Collected data entries
- Opening Delimiter -

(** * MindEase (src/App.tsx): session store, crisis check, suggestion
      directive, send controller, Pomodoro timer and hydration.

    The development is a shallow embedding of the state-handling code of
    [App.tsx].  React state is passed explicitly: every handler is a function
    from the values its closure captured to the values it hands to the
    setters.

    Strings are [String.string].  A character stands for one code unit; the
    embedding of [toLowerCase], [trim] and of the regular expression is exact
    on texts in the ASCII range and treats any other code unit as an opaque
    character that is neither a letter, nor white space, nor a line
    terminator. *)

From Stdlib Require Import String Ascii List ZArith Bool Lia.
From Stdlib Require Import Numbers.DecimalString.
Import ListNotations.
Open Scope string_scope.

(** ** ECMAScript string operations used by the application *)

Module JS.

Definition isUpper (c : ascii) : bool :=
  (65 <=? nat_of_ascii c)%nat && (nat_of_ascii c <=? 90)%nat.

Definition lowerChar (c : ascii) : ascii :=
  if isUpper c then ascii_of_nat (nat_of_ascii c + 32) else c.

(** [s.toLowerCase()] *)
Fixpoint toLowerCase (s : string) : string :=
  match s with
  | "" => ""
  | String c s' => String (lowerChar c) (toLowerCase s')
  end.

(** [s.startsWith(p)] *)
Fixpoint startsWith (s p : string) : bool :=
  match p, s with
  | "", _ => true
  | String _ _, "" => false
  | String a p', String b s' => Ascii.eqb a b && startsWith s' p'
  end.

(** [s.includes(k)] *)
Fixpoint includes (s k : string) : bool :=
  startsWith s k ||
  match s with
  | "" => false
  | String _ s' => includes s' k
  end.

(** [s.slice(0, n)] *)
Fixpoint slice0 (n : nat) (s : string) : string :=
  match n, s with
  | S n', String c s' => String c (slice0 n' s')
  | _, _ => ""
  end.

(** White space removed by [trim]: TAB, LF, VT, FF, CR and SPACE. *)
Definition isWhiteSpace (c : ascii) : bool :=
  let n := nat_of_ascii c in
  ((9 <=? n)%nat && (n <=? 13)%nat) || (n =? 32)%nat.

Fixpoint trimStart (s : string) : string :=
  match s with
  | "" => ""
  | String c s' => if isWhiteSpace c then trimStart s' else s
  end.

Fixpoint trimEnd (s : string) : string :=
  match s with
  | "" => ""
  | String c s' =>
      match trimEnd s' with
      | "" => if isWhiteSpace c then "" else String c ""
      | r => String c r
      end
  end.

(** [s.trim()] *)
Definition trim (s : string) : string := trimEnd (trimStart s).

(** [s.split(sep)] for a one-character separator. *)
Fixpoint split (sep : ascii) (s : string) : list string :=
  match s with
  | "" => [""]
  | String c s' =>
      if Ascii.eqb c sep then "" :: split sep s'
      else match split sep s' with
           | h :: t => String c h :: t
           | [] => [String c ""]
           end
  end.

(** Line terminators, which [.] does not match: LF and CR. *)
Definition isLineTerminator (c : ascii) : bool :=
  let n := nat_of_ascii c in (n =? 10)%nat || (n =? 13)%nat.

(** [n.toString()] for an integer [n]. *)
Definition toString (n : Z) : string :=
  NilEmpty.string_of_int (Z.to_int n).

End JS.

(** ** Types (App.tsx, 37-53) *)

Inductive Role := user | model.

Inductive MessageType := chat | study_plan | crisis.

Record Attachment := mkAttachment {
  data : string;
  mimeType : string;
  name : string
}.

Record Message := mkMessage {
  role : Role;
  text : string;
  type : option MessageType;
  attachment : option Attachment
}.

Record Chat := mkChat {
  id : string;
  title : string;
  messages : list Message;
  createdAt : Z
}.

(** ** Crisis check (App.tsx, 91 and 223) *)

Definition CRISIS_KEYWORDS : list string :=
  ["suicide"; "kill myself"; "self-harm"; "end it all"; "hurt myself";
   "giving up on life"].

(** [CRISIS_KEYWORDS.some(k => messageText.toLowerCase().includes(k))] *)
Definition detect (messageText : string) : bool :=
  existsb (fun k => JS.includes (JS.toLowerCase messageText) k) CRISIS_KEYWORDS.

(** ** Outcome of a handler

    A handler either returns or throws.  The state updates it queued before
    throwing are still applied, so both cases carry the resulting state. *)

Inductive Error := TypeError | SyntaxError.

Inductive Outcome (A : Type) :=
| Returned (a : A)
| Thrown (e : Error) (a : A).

- Closing Delimiter -

* Task *
Write out all of the records exactly as they stand above.

* Reply to the exercise *
(** * MindEase (src/App.tsx): session store, crisis check, suggestion
      directive, send controller, Pomodoro timer and hydration.

    The development is a shallow embedding of the state-handling code of
    [App.tsx].  React state is passed explicitly: every handler is a function
    from the values its closure captured to the values it hands to the
    setters.

    Strings are [String.string].  A character stands for one code unit; the
    embedding of [toLowerCase], [trim] and of the regular expression is exact
    on texts in the ASCII range and treats any other code unit as an opaque
    character that is neither a letter, nor white space, nor a line
    terminator. *)

From Stdlib Require Import String Ascii List ZArith Bool Lia.
From Stdlib Require Import Numbers.DecimalString.
Import ListNotations.
Open Scope string_scope.

(** ** ECMAScript string operations used by the application *)

Module JS.

Definition isUpper (c : ascii) : bool :=
  (65 <=? nat_of_ascii c)%nat && (nat_of_ascii c <=? 90)%nat.

Definition lowerChar (c : ascii) : ascii :=
  if isUpper c then ascii_of_nat (nat_of_ascii c + 32) else c.

(** [s.toLowerCase()] *)
Fixpoint toLowerCase (s : string) : string :=
  match s with
  | "" => ""
  | String c s' => String (lowerChar c) (toLowerCase s')
  end.

(** [s.startsWith(p)] *)
Fixpoint startsWith (s p : string) : bool :=
  match p, s with
  | "", _ => true
  | String _ _, "" => false
  | String a p', String b s' => Ascii.eqb a b && startsWith s' p'
  end.

(** [s.includes(k)] *)
Fixpoint includes (s k : string) : bool :=
  startsWith s k ||
  match s with
  | "" => false
  | String _ s' => includes s' k
  end.

(** [s.slice(0, n)] *)
Fixpoint slice0 (n : nat) (s : string) : string :=
  match n, s with
  | S n', String c s' => String c (slice0 n' s')
  | _, _ => ""
  end.

(** White space removed by [trim]: TAB, LF, VT, FF, CR and SPACE. *)
Definition isWhiteSpace (c : ascii) : bool :=
  let n := nat_of_ascii c in
  ((9 <=? n)%nat && (n <=? 13)%nat) || (n =? 32)%nat.

Fixpoint trimStart (s : string) : string :=
  match s with
  | "" => ""
  | String c s' => if isWhiteSpace c then trimStart s' else s
  end.

Fixpoint trimEnd (s : string) : string :=
  match s with
  | "" => ""
  | String c s' =>
      match trimEnd s' with
      | "" => if isWhiteSpace c then "" else String c ""
      | r => String c r
      end
  end.

(** [s.trim()] *)
Definition trim (s : string) : string := trimEnd (trimStart s).

(** [s.split(sep)] for a one-character separator. *)
Fixpoint split (sep : ascii) (s : string) : list string :=
  match s with
  | "" => [""]
  | String c s' =>
      if Ascii.eqb c sep then "" :: split sep s'
      else match split sep s' with
           | h :: t => String c h :: t
           | [] => [String c ""]
           end
  end.

(** Line terminators, which [.] does not match: LF and CR. *)
Definition isLineTerminator (c : ascii) : bool :=
  let n := nat_of_ascii c in (n =? 10)%nat || (n =? 13)%nat.

(** [n.toString()] for an integer [n]. *)
Definition toString (n : Z) : string :=
  NilEmpty.string_of_int (Z.to_int n).

End JS.

(** ** Types (App.tsx, 37-53) *)

Inductive Role := user | model.

Inductive MessageType := chat | study_plan | crisis.

Record Attachment := mkAttachment {
  data : string;
  mimeType : string;
  name : string
}.

Record Message := mkMessage {
  role : Role;
  text : string;
  type : option MessageType;
  attachment : option Attachment
}.

Record Chat := mkChat {
  id : string;
  title : string;
  messages : list Message;
  createdAt : Z
}.

(** ** Crisis check (App.tsx, 91 and 223) *)

Definition CRISIS_KEYWORDS : list string :=
  ["suicide"; "kill myself"; "self-harm"; "end it all"; "hurt myself";
   "giving up on life"].

(** [CRISIS_KEYWORDS.some(k => messageText.toLowerCase().includes(k))] *)
Definition detect (messageText : string) : bool :=
  existsb (fun k => JS.includes (JS.toLowerCase messageText) k) CRISIS_KEYWORDS.

(** ** Outcome of a handler

    A handler either returns or throws.  The state updates it queued before
    throwing are still applied, so both cases carry the resulting state. *)

Inductive Error := TypeError | SyntaxError.

Inductive Outcome (A : Type) :=
| Returned (a : A)
| Thrown (e : Error) (a : A).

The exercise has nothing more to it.